Es war das erste Mal heute, dass ihr nach lachen zumute war und sie fühlte sich wieder etwas leichter.
Der Wald war herrlich, und als sie den Rückweg antraten, fühlte Rina sich gestärkt und wieder bereit, dem Leben zu begegnen.
Im alten Hotel
„Du Mogli, lass uns doch im alten Hotel vorbeigehen und ein wenig Aufzug fahren, okay?“, sagte Rina spontan zu Mogli.
Das Hotel war in der Nähe und nicht wirklich ein Umweg, so waren sie schon bald dort angekommen. Wie immer gingen sie durch den Hintereingang hinein.
Irgendwie fand Rina, dass sie eigentlich zu alt war, Spaß an so etwas „Kindlichem“ zu finden, andererseits handelte es sich ja nicht um einen gewöhnlichen Aufzug, sondern um einen Paternoster.
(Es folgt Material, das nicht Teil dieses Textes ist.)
Lemma found_entry w U h m parent name ino :
  mounted w U h m → (h < 8)%nat → m !! Dir.make_key parent name = Some (from_dir ino name) → 0 ≤ ino < 2 ^ 64 → lookup_dir_entry w parent name = Some ino.
Proof. intros Hm Hh Hk Hi. unfold lookup_dir_entry. rewrite (mounted_lookup _ _ _ _ _ Hm Hh), Hk. cbn [mbind option_bind]. by rewrite dir_child. Qed.

Lemma found_inode w U h m ino v :
  mounted w U h m → (h < 8)%nat → m !! Inode.make_key ino = Some v → lookup_inode w ino = Some (as_inode v).
Proof.
  intros Hm Hh Hk. unfold lookup_inode, lookup_inode_full. rewrite (mounted_lookup _ _ _ _ _ Hm Hh), Hk. cbn [mbind option_bind].
  by destruct (as_inode v) as [[[? ?] ?] ?].
Qed.

Lemma no_entry w U h m parent name :
  mounted w U h m → (h < 8)%nat → m !! Dir.make_key parent name = None → lookup_dir_entry w parent name = None.
Proof. intros Hm Hh Hk. unfold lookup_dir_entry. by rewrite (mounted_lookup _ _ _ _ _ Hm Hh), Hk. Qed.

(** The two entry points of the code, and the modes they give. *)
Definition create (dirp : bool) : Z → string → Op D Z := if dirp then create_dir else create_file.
Definition create_mode (dirp : bool) : Z := if dirp then Z.lor Inode.S_IFDIR 0x1ED else Z.lor Inode.S_IFREG 0x1A4.

Lemma create_to_node dirp w U h m parent name pv :
  mounted w U h m → (h < 8)%nat → valid_name name = true → m !! Dir.make_key parent name = None →
  m !! Inode.make_key parent = Some pv → Z.land (as_inode pv).1.1.1 Inode.S_IFDIR ≠ 0 →
  create dirp parent name w = create_node (create_mode dirp) parent name w.
Proof.
  intros Hm Hh Hv Hk Hp Hd. destruct dirp; cbn [create create_mode].
  - unfold create_dir. m_run reflexivity. rewrite Hv. cbn [negb]. rewrite (no_entry w U h m) by done. by rewrite bool_decide_eq_false_2 by (by intros [? ?]).
  - unfold create_file. m_run reflexivity. rewrite Hv. cbn [negb]. rewrite (no_entry w U h m) by done. rewrite bool_decide_eq_false_2 by (by intros [? ?]).
    rewrite (found_inode w U h m parent pv) by done. m_run reflexivity. destruct (as_inode pv) as [[[mode s] db] bc]. cbn in Hd.
    by rewrite (proj2 (Z.eqb_neq _ _)).
Qed.
End Create.

(** C3: Creating a file or a directory is a durable transaction. The volume is mounted, its
    tree has at most six levels and it has [34 + 44 h] blocks of space; the name is valid
    and new in its parent, which is an existing directory, and no inode has the number that
    comes after the superblock's counter. Then creating it logs a bounded number of blocks
    and either fits the journal or does not. If it fits, the call returns the new inode
    number, and both now and after mounting the disk again the name leads to that inode,
    which is an empty file (or directory), and every other item is as before. If it does
    not fit, the call reports ["commit"]. *)
Theorem create_is_durable {D} `{File.DiskLaws D valid sec} (dirp : bool) (w : World D) U h m parent name pv :
  let ino := allocated_inodes (sb (vol w)) + 1 in
  mounted (valid := valid) w U h m → (h ≤ 5)%nat → valid_name name = true → 0 ≤ parent < 2 ^ 64 → ino < 2 ^ 64 →
  m !! Dir.make_key parent name = None → m !! Inode.make_key ino = None →
  m !! Inode.make_key parent = Some pv → Z.land (as_inode pv).1.1.1 Inode.S_IFDIR ≠ 0 → 34 + 44 * Z.of_nat h ≤ space (vol w) →
  ∃ r w', create dirp parent name w = (r, w') ∧ 1 ≤ log_size w' ≤ 34 + 44 * Z.of_nat h ∧
    (¬ log_fits w' → r = Err "commit") ∧
    (log_fits w' → r = Ok ino ∧ ∃ v', mount (start_lba (vol w)) (dev w') = (Some v', dev w') ∧
       ∀ w2, w2 = w' ∨ w2 = mkWorld v' (dev w') →
         lookup_dir_entry w2 parent name = Some ino ∧ lookup_inode w2 ino = Some (create_mode dirp, 0, 0, 0) ∧
         ∀ k, k ≠ Dir.make_key parent name → k ≠ Inode.make_key ino → tree_get w2 k = m !! k).
Proof.
  intros ino Hm Hh Hv Hpar Hino Hk1 Hk2 Hp Hd Hsp. rewrite (create_to_node dirp w U h m parent name pv) by (done || lia).
  destruct (create_node_run w U h m (create_mode dirp) parent name) as (r & w' & h' & Hr & Hn & Hh' & Hst & Hm' & Hok & Hbad); [done..|]. fold ino in Hm', Hok.
  assert (Hai : 0 ≤ allocated_inodes (sb (vol w))).
  { destruct (proj1 Hm) as [_ (_ & _ & _ & Hf) _ _ _ _]. rewrite !Forall_cons in Hf. lia. }
  exists r, w'. split_and!; [done|lia|lia|done|]. intros Hfit. destruct (Hok Hfit) as (-> & v' & Hmt & Hmm). split; [done|]. exists v'. split; [done|].
  intros w2 Hw2. assert (Hm2 : mounted (valid := valid) w2 U h' _) by (destruct Hw2 as [->| ->]; [exact Hm'|exact Hmm]). split_and!.
  - eapply found_entry; [exact Hm2|lia|apply lookup_insert_eq|lia].
  - erewrite found_inode; [|exact Hm2|lia|rewrite lookup_insert_ne by done; apply lookup_insert_eq]. f_equal. apply as_inode_from; [by destruct dirp|lia..].
  - intros k Hne1 Hne2. rewrite (mounted_lookup _ _ _ _ _ Hm2) by lia. by rewrite !lookup_insert_ne by done.
Qed.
Schon seit sie etwa sieben Jahre alt gewesen war, hatte dieser Aufzug eine nahezu magische Anziehung auf sie. Sie liebte es seit jener Zeit, ein paar Stockwerke hinaufzufahren und dann wieder ein paar hinunter. Damals war sie öfter nachmittags hergekommen, und manchmal war sie nur dagestanden, um diesen geheimnisvollen, unendlichen Kreislauf zu beobachten.
Auch heute blieb sie erst eine Weile vor dem Aufzug stehen und genoss, diese nicht enden wollende Fortsetzung von Abteilen vorbeifahren zu sehen. Theoretisch konnte jedes dieser Abteile jederzeit bestiegen werden. Das waren sozusagen unzählige Möglichkeiten!
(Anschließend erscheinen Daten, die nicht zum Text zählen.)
(* ===== verification/NfsLimits.v ===== *)
(** How large a NeuralFS transaction, and so a file, can be: the journal only grows
    during a transaction, every inserted item logs at least one block, and a commit
    takes at most 61 blocks and fewer than the journal area holds. *)

From S2P Require Import Prelude Checksum Flash NfsNode NfsFormat NfsVolume NfsFiles NfsCreate.
Import Btree Super Volume Files.

(** * Operations that only add to the journal *)

Section Grows.
Context {D : Type} `{BlockDevice D}.
Implicit Types (w : World D).

Definition dirty_of w : list (Z * bytes) := Journal.dirty_blocks (journal (vol w)).
Definition jblocks w : Z := journal_blocks (sb (vol w)).

(** When [m] succeeds it has logged at least [n] blocks. *)
Definition grows {A} (n : Z) (m : Op D A) : Prop := ∀ w a w',
  m w = (Ok a, w') → (∃ l, dirty_of w' = dirty_of w ++ l ∧ n ≤ zlen l) ∧ jblocks w' = jblocks w.

Lemma grows_bind {A B} n k (m : Op D A) (f : A → Op D B) : grows n m → (∀ a, grows k (f a)) → grows (n + k) (m ≫= f).
Proof.
  intros Hm Hf w b w'. unfold mbind, M_bind. destruct (m w) as [[a|e| |] w1] eqn:E; try done. intros E'.
  destruct (Hm _ _ _ E) as [(l & Hl & Hn) Hj]. destruct (Hf a _ _ _ E') as [(l' & Hl' & Hk) Hj'].
  split; [|congruence]. exists (l ++ l'). rewrite Hl', Hl, app_assoc, zlen_app. split; [done|lia].
Qed.

Lemma grows_weaken {A} n k (m : Op D A) : grows n m → k ≤ n → grows k m.
Proof. intros Hm Hk w a w' E. destruct (Hm _ _ _ E) as [(l & ? & ?) ?]. split; [|done]. exists l. split; [done|lia]. Qed.

(** Sequencing, when one half is known to log [n]. *)
Lemma grows_seq {A B} (m : Op D A) (f : A → Op D B) : grows 0 m → (∀ a, grows 0 (f a)) → grows 0 (m ≫= f).
Proof. apply (grows_bind 0 0). Qed.
Lemma grows_first {A B} n (m : Op D A) (f : A → Op D B) : grows n m → (∀ a, grows 0 (f a)) → grows n (m ≫= f).
Proof. intros. rewrite <-(Z.add_0_r n). by apply grows_bind. Qed.
Lemma grows_then {A B} n (m : Op D A) (f : A → Op D B) : grows 0 m → (∀ a, grows n (f a)) → grows n (m ≫= f).
Proof. intros. rewrite <-(Z.add_0_l n). by apply grows_bind. Qed.

(** An operation that leaves the journal alone. *)
Lemma grows_same {A} (m : Op D A) : (∀ w r w', m w = (r, w') → dirty_of w' = dirty_of w ∧ jblocks w' = jblocks w) → grows 0 m.
Proof. intros Hm w a w' E. destruct (Hm _ _ _ E) as [H1 H2]. split; [|done]. exists []. by rewrite app_nil_r. Qed.

Lemma grows_ret {A} (a : A) : grows 0 (mret a).
Proof. apply grows_same. by intros w r w' [= _ <-]. Qed.
Lemma grows_lift {A} (r : res A) : grows 0 (m_lift r).
Proof. apply grows_same. by intros w r' w' [= _ <-]. Qed.
Lemma grows_err {A} n e : grows n (m_err e : Op D A).
Proof. intros w a w'. done. Qed.
Lemma grows_get_vol : grows 0 (get_vol : Op D _).
Proof. apply grows_same. by intros w r w' [= _ <-]. Qed.
Lemma grows_get_world : grows 0 (get_world : Op D _).
Proof. apply grows_same. by intros w r w' [= _ <-]. Qed.
Lemma grows_read_node a : grows 0 (read_node a : Op D _).
Proof. apply grows_same. by intros w r w' [= _ <-]. Qed.
Lemma grows_scan : grows 0 (scan_items : Op D _).
Proof. apply grows_same. by intros w r w' [= _ <-]. Qed.
Lemma grows_write_node n : grows 0 (write_node n : Op D _).
Proof. apply grows_same. unfold write_node. intros w r w'. destruct (Btree.write _ _ _) as [[? ?] ?]. by intros [= _ <-]. Qed.
Lemma grows_write_raw b data : grows 0 (write_block_raw b data : Op D _).
Proof. apply grows_same. unfold write_block_raw. intros w r w'. destruct (write_block_static _ _ _ _). by intros [= _ <-]. Qed.
Lemma grows_log a data : grows 1 (log_block a data : Op D _).
Proof. intros w u w' [= _ <-]. split; [|done]. by exists [(a, data)]. Qed.
Lemma grows_set_root a : grows 0 (set_root a : Op D _).
Proof. apply grows_same. by intros w r w' [= _ <-]. Qed.

Lemma grows_next_block : grows 0 (next_block : Op D _).
Proof.
  apply grows_same. unfold next_block, on_vol. intros w r w'. destruct (next_block1 (vol w)) as [o v] eqn:E. intros [= _ <-].
  unfold next_block1 in E. unfold dirty_of, jblocks. cbn. repeat case_match; simplify_eq; done.
Qed.
Lemma grows_reclaim b : grows 0 (reclaim_block b : Op D _).
Proof.
  apply grows_same. unfold reclaim_block, upd_vol, m_modify, reclaim_block1. intros w r w' [= _ <-]. cbn. by repeat case_match.
Qed.
Lemma grows_alloc n : grows 0 (alloc_contiguous n : Op D _).
Proof.
  apply grows_same. unfold alloc_contiguous, on_vol. intros w r w'. destruct (alloc_contiguous1 n (vol w)) as [o v] eqn:E. intros [= _ <-].
  unfold alloc_contiguous1, bump in E. unfold dirty_of, jblocks. cbn. repeat case_match; simplify_eq; done.
Qed.
End Grows.

Create HintDb grows.
#[export] Hint Resolve grows_ret grows_lift grows_err grows_get_vol grows_get_world grows_read_node grows_scan grows_write_node grows_write_raw
  grows_set_root grows_next_block grows_reclaim grows_alloc : grows.

(** Structural search: sequencing, case analysis, the lemmas above. *)
Ltac grows_step :=
  match goal with
  | |- grows 0 (log_block _ _) => apply (grows_weaken 1); [apply grows_log|lia]
  | |- grows 0 (_ ≫= _) => apply grows_seq; [|intros]
  | |- grows _ (match ?x with _ => _ end) => destruct x
  | |- grows _ (let '_ := ?x in _) => destruct x
  | |- grows _ _ => solve [eauto with grows]
  end.
Ltac grows := repeat grows_step.

Section Ops.
Context {D : Type} `{BlockDevice D}.
Implicit Types (w : World D).

Lemma grows_ok_or {A} n (m : Op D (option A)) e : grows n m → grows n (ok_or_err m e).
Proof. intros Hm. unfold ok_or_err. apply grows_first; [done|]. intros. grows. Qed.
Hint Resolve grows_ok_or : grows.

Lemma grows_collect fuel a k path : grows 0 (collect_path_loop fuel a k path : Op D _).
Proof. revert a path. induction fuel as [|fuel IH]; intros a path; cbn [collect_path_loop]; grows. Qed.
Lemma grows_find_parent fuel a c k path : grows 0 (find_parent_loop fuel a c k path : Op D _).
Proof. revert a path. induction fuel as [|fuel IH]; intros a path; cbn [find_parent_loop]; grows. Qed.
Hint Resolve grows_collect grows_find_parent : grows.

Lemma grows_parent_path c k : grows 0 (find_parent_path c k : Op D _).
Proof. unfold find_parent_path. grows. Qed.

Lemma grows_cow_up ns old new_ : grows 0 (cow_up ns old new_ : Op D _).
Proof. revert old new_. induction ns as [|n ns IH]; intros old new_; cbn [cow_up]; grows. Qed.
Hint Resolve grows_parent_path grows_cow_up : grows.

Lemma grows_ancestors ns old new_ : grows 0 (cow_update_ancestors ns old new_ : Op D _).
Proof. apply grows_cow_up. Qed.
Hint Resolve grows_ancestors : grows.

Lemma grows_cow_leaf k : grows 0 (cow_leaf_for_key k : Op D _).
Proof. unfold cow_leaf_for_key, collect_path. grows. Qed.

Lemma grows_new_root l a k b : grows 0 (new_root l a k b : Op D _).
Proof. unfold new_root. grows. Qed.
Hint Resolve grows_cow_leaf grows_new_root : grows.

Lemma grows_separator fuel k a b : grows 0 (insert_separator fuel k a b : Op D _).
Proof. revert k a b. induction fuel as [|fuel IH]; intros k a b; cbn [insert_separator]; grows. Qed.
Hint Resolve grows_separator : grows.

Lemma grows_split n k v : grows 1 (split_and_insert n k v : Op D _).
Proof.
  unfold split_and_insert. do 3 (apply grows_then; [grows|intros]). apply grows_then; [grows|intros [[sep l1] r1]].
  apply grows_then; [grows|intros [l2 r2]]. apply grows_first; [apply grows_log|intros]. grows.
Qed.

Lemma grows_leaf_insert k v : grows 1 (leaf_insert k v : Op D _).
Proof.
  unfold leaf_insert. apply grows_then; [grows|intros leaf]. destruct (insert k v leaf) as [[] leaf'].
  - apply grows_first; [apply grows_log|intros]. grows.
  - case_match; [apply grows_split|grows].
Qed.

Hint Resolve grows_leaf_insert : grows.

Lemma grows_insert0 k v : grows 0 (leaf_insert k v : Op D _).
Proof. apply (grows_weaken 1); [apply grows_leaf_insert|lia]. Qed.
Hint Resolve grows_insert0 : grows.

Lemma grows_reclaim_all bs : grows 0 (reclaim_all bs : Op D _).
Proof. induction bs as [|b bs IH]; cbn [reclaim_all]; grows. Qed.
Hint Resolve grows_reclaim_all : grows.

Lemma grows_purge_loop fuel ino : grows 0 (purge_loop fuel ino : Op D _).
Proof. induction fuel as [|fuel IH]; cbn [purge_loop]; grows. Qed.
Lemma grows_purge ino : grows 0 (purge_checksum_items ino : Op D _).
Proof. unfold purge_checksum_items. apply grows_seq; [grows|]. intros [? ?]. apply grows_purge_loop. Qed.

(** One block at least for every checksum. *)
Lemma grows_checksums ino bi crcs : grows (zlen crcs) (insert_checksums ino bi crcs : Op D _).
Proof.
  revert bi. induction crcs as [|c crcs IH]; intros bi; cbn [insert_checksums]; [grows|].
  rewrite zlen_cons. apply grows_bind; [apply grows_leaf_insert|done].
Qed.

Lemma grows_update_inode ino v fb bc bn bs : grows 1 (update_inode ino v fb bc bn bs : Op D _).
Proof.
  unfold update_inode. apply grows_then; [grows|intros leaf]. apply grows_then; [grows|intros [? leaf1]]. apply grows_then; [grows|intros [? leaf2]].
  destruct (insert _ _ leaf2) as [[] leaf3]; (apply grows_first; [apply grows_log|intros]); grows.
Qed.

(** [write_pages] keeps one checksum per block. *)
Lemma write_pages_run {P} (pull : P → Z → res bytes * P) bs all left_ crc crcs p :
  grows 0 (write_pages pull bs all left_ crc crcs p : Op D _) ∧
  ∀ w r w', write_pages pull bs all left_ crc crcs p w = (Ok r, w') → zlen r.2 = zlen crcs + zlen bs.
Proof.
  revert left_ crc crcs p. induction bs as [|b bs IH]; intros left_ crc crcs p; cbn [write_pages].
  - split; [grows|]. intros w r w' [= <- _]. change (zlen []) with 0. cbn. lia.
  - destruct (pull_page pull _ _ [] p) as [g p'] eqn:Eg. split.
    + apply grows_seq; [grows|intros got]. apply grows_seq; [grows|intros ok]. destruct ok; cbn [negb]; [apply IH|grows].
    + intros w r w'. unfold mbind, M_bind at 1. unfold m_lift. destruct g as [got|e| |]; try done. unfold M_bind at 1.
      destruct (write_block_raw _ _ w) as [[[]|?| |] w1]; cbn [negb]; try done.
      * intros E. destruct (IH (left_ - Z.min left_ 4096) (Crc32c.update crc got) (crcs ++ [Crc32c.crc32c (got ++ replicate (Z.to_nat (4096 - Z.min left_ 4096)) Byte.x00)]) p')
          as [_ Hlen]. specialize (Hlen _ _ _ E). rewrite zlen_app, zlen_cons in Hlen. change (zlen []) with 0 in Hlen. rewrite zlen_cons. lia.
      * unfold mbind, M_bind. by destruct (reclaim_all all w1) as [[]  ?].
Qed.

(** * Commits and files *)

Lemma bind_ok {A B} (m : Op D A) (f : A → Op D B) w b w' :
  (m ≫= f) w = (Ok b, w') → ∃ a w1, m w = (Ok a, w1) ∧ f a w1 = (Ok b, w').
Proof. unfold mbind, M_bind. destruct (m w) as [[a|e| |] w1]; try done. intros E. by exists a, w1. Qed.

Lemma commit_limit w w' :
  commit_tx w = (Ok true, w') → dirty_of w ≠ [] → zlen (dirty_of w) ≤ 61 ∧ zlen (dirty_of w) < jblocks w.
Proof.
  intros E Hne. unfold commit_tx in E. apply bind_ok in E as (ok & w1 & E1 & E).
  assert (Hv : vol w1 = vol w).
  { unfold persist_free_list in E1. destruct (_ =? 0); [by injection E1 as _ <-|]. destruct (write_block_static _ _ _ _). by injection E1 as _ <-. }
  destruct ok; cbn [negb] in E; [|done]. apply bind_ok in E as (ok & w2 & E2 & E). destruct ok; cbn [negb] in E; [|done].
  unfold journal_commit, Journal.commit in E2. rewrite Hv in E2. fold (dirty_of w) in E2. fold (jblocks w) in E2.
  assert (Hz : zlen (dirty_of w) ≠ 0) by (intros Hz; apply Hne, zlen_le_0; lia). rewrite (proj2 (Z.eqb_neq _ _)) in E2 by done.
  destruct (Z.leb_spec (jblocks w) (zlen (dirty_of w))); [done|].
  destruct (Z.ltb_spec 512 (Journal.CRC_OFFSET + zlen (dirty_of w) * 8)); [done|]. unfold Journal.CRC_OFFSET in *. lia.
Qed.

Definition pages_of (len : Z) : Z := if len =? 0 then 0 else (len + 4095) / 4096.

Lemma try_ok {A} (m : Op D A) w r w' : m_try m w = (Ok r, w') → match r with Ok a => m w = (Ok a, w') | Err e => m w = (Err e, w') | _ => False end.
Proof. unfold m_try. destruct (m w) as [[a|e| |] w1]; try done; by intros [= <- <-]. Qed.

Lemma stream_limit {P} (pull : P → Z → res bytes * P) ino len p w w' :
  0 ≤ len → write_file_stream pull ino len p w = (Ok tt, w') → pages_of len + 1 ≤ 61 ∧ pages_of len + 1 < jblocks w.
Proof.
  intros Hlen. unfold write_file_stream, write_file_stream_ex. intros E. apply bind_ok in E as (w0 & w1 & E1 & E). injection E1 as <- <-.
  apply bind_ok in E as ([[[mode ?] ob] oc] & w1 & E1 & E). injection E1 as _ <-. destruct (_ =? 0); [done|].
  apply bind_ok in E as ([] & w2 & E2 & E). assert (H2 : dirty_of w2 = [] ∧ jblocks w2 = jblocks w) by (injection E2 as <-; done). destruct H2 as [Hd2 Hj2].
  fold (pages_of len) in E. apply bind_ok in E as ([fb bc] & w3 & E3 & E). apply bind_ok in E as ([crc crcs] & w4 & E4 & E).
  destruct (write_pages_run pull (extent_blocks fb (pages_of len)) (extent_blocks fb (pages_of len)) len Crc32c.new [] p) as [Hg4 Hl4].
  specialize (Hl4 _ _ _ E4). cbn in Hl4. assert (Hp : 0 ≤ pages_of len) by (unfold pages_of; destruct (len =? 0); [done|apply Z.div_pos; lia]).
  assert (Hc : zlen crcs = pages_of len).
  { rewrite Hl4. change (zlen []) with 0. unfold extent_blocks, zlen. rewrite length_fmap, length_seqZ. lia. }
  apply bind_ok in E as ([] & w5 & E5 & E). apply bind_ok in E as (r & w6 & E6 & E). apply try_ok in E6.
  assert (Hg3 : grows 0 (if pages_of len =? 0 then mret (0, 0) else ok_or_err (alloc_contiguous (pages_of len)) "no space" : Op D _)) by grows.
  destruct (Hg3 _ _ _ E3) as [(l3 & Hd3 & _) Hj3]. destruct (Hg4 _ _ _ E4) as [(l4 & Hd4 & _) Hj4].
  destruct (grows_update_inode _ _ _ _ _ _ _ _ _ E5) as [(l5 & Hd5 & Hn5) Hj5].
  destruct r as [[]|e| |]; [|by apply bind_ok in E as (? & ? & _ & ?)|done|done].
  destruct (grows_purge _ _ _ _ E6) as [(l6 & Hd6 & _) Hj6].
  apply bind_ok in E as (r & w7 & E7 & E). apply try_ok in E7. destruct r as [[]|e| |]; [|by apply bind_ok in E as (? & ? & _ & ?)|done|done].
  destruct (grows_checksums _ _ _ _ _ _ E7) as [(l7 & Hd7 & Hn7) Hj7].
  apply bind_ok in E as (ok & w8 & E8 & E). destruct ok; cbn [negb] in E; [|by apply bind_ok in E as (? & ? & _ & ?)].
  assert (Hz : pages_of len + 1 ≤ zlen (dirty_of w7)).
  { rewrite Hd7, Hd6, Hd5, Hd4, Hd3, Hd2. rewrite !zlen_app. pose proof (zlen_nonneg l3). pose proof (zlen_nonneg l4). pose proof (zlen_nonneg l6).
    change (zlen []) with 0. lia. }
  destruct (commit_limit w7 w8 E8) as [H1 H2]; [intros Hn; rewrite Hn in Hz; change (zlen []) with 0 in Hz; lia|].
  assert (jblocks w7 = jblocks w) as <- by congruence. lia.
Qed.

End Ops.

(** C39: No file can hold more than 60 pages (240 KiB), or as many pages as the journal
    has blocks less two. Every page adds a checksum item to the tree and every inserted
    item logs at least one block, but a commit takes at most 61 blocks; so [write_file]
    of anything larger always fails, whatever the volume and the disk. *)
Theorem file_size_bounded_by_journal {D} `{BlockDevice D} (w w' : World D) ino data :
  write_file ino data w = (Ok tt, w') →
  zlen data ≤ pages_of (zlen data) * 4096 ∧ pages_of (zlen data) ≤ 60 ∧ pages_of (zlen data) ≤ journal_blocks (sb (vol w)) - 2.
Proof.
  intros E. unfold write_file in E. pose proof (stream_limit _ _ _ _ _ _ (zlen_nonneg data) E) as Hl. unfold jblocks in Hl.
  split; [|lia]. clear. unfold pages_of. destruct (Z.eqb_spec (zlen data) 0); [lia|].
  pose proof (Z.div_mod (zlen data + 4095) 4096 ltac:(lia)). pose proof (Z.mod_pos_bound (zlen data + 4095) 4096 ltac:(lia)). lia.
Qed.

(** A run of [write_file] that succeeds. *)
Definition one_file : World (gmap Z bytes) := (create false 1 "a.txt" fresh_world).2.

Lemma file_size_bounded_by_journal_witness :
  ∃ w', write_file 2 (as_bytes "hello") one_file = (Ok tt, w') ∧ pages_of (zlen (as_bytes "hello")) ≤ 60.
Proof.
  assert (Hx : (write_file 2 (as_bytes "hello") one_file).1 = Ok tt) by by vm_compute.
  destruct (write_file 2 (as_bytes "hello") one_file) as [r w'] eqn:E. cbn [fst] in Hx. rewrite Hx in E. exists w'. rewrite Hx.
  exact (conj eq_refl (proj1 (proj2 (file_size_bounded_by_journal one_file w' 2 (as_bytes "hello") E)))).
Defined.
Natürlich wusste sie auch damals schon, dass dies keine unendliche Anzahl von Abteilen war, sondern dass es ganz oben und ganz unten Wendepunkte gab. Dabei war es sehr rätselhaft, wie dieses Umwenden funktionierte.
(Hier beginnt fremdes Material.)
(* ===== verification/ArtShape.v ===== *)
(** The four kinds of inner node of the radix tree seen as one: a prefix and a list of
    children, each under its byte. Every step of [get], [delete_rec] and [insert_rec] on
    an inner node is a step on that list. *)

From S2P Require Import Prelude Art.
Import Art.

(** * Bytes as indices *)

Definition all_bytes : list Byte.byte := omap Byte.of_nat (seq 0 256).

Lemma length_all_bytes : length all_bytes = 256%nat.
Proof. by vm_compute. Qed.

Lemma lookup_all_bytes b : all_bytes !! Byte.to_nat b = Some b.
Proof. destruct b; by vm_compute. Qed.

Lemma to_nat_inj a b : Byte.to_nat a = Byte.to_nat b → a = b.
Proof. intros E. pose proof (lookup_all_bytes a) as Ha. rewrite E, lookup_all_bytes in Ha. congruence. Qed.

Lemma all_bytes_index i b : all_bytes !! i = Some b → i = Byte.to_nat b.
Proof.
  intros Hi. assert (Hl : (i < 256)%nat) by (rewrite <-length_all_bytes; by eapply lookup_lt_Some).
  assert (Hall : forallb (λ i, match all_bytes !! i with Some b => (i =? Byte.to_nat b)%nat | None => true end) (seq 0 256) = true) by by vm_compute.
  rewrite forallb_forall in Hall. specialize (Hall i). rewrite Hi in Hall.
  apply Nat.eqb_eq, Hall, List.in_seq. lia.
Qed.

Lemma NoDup_all_bytes : NoDup all_bytes.
Proof. apply NoDup_alt. intros i j b Hi Hj. apply all_bytes_index in Hi, Hj. congruence. Qed.

Lemma table_const {A} (x : A) : replicate 256 x = (λ _, x) <$> all_bytes.
Proof. by vm_compute. Qed.

#[global] Opaque all_bytes.

(** A table with one entry per byte, updated at one byte. *)
Lemma table_insert {A} (f g : Byte.byte → A) b x :
  g b = x → (∀ b', b' ≠ b → g b' = f b') → <[Byte.to_nat b := x]> (f <$> all_bytes) = g <$> all_bytes.
Proof.
  intros Hb Hg. apply list_eq. intros i. rewrite list_lookup_insert, !list_lookup_fmap, length_fmap, length_all_bytes.
  destruct (all_bytes !! i) as [b'|] eqn:E; cbn.
  - pose proof (all_bytes_index _ _ E) as ->. case_decide as Hd.
    + destruct Hd as [He _]. apply to_nat_inj in He as ->. by rewrite Hb.
    + rewrite Hg; [done|]. intros ->. apply Hd. split; [done|]. rewrite <-length_all_bytes. by eapply lookup_lt_Some.
  - case_decide as Hd; [|done]. destruct Hd as [<- _]. by rewrite lookup_all_bytes in E.
Qed.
Daher hatte sie als Kind immer Angst davor gehabt, zu spät auszusteigen und dann am Wendepunkt durch die Drehung des Abteils etwa auf den Kopf zu fallen.
Das Thema hatte sie so sehr beschäftigt, dass sie verschiedene Male von abenteuerlichen und diffusen Erlebnissen im Paternoster geträumt hatte.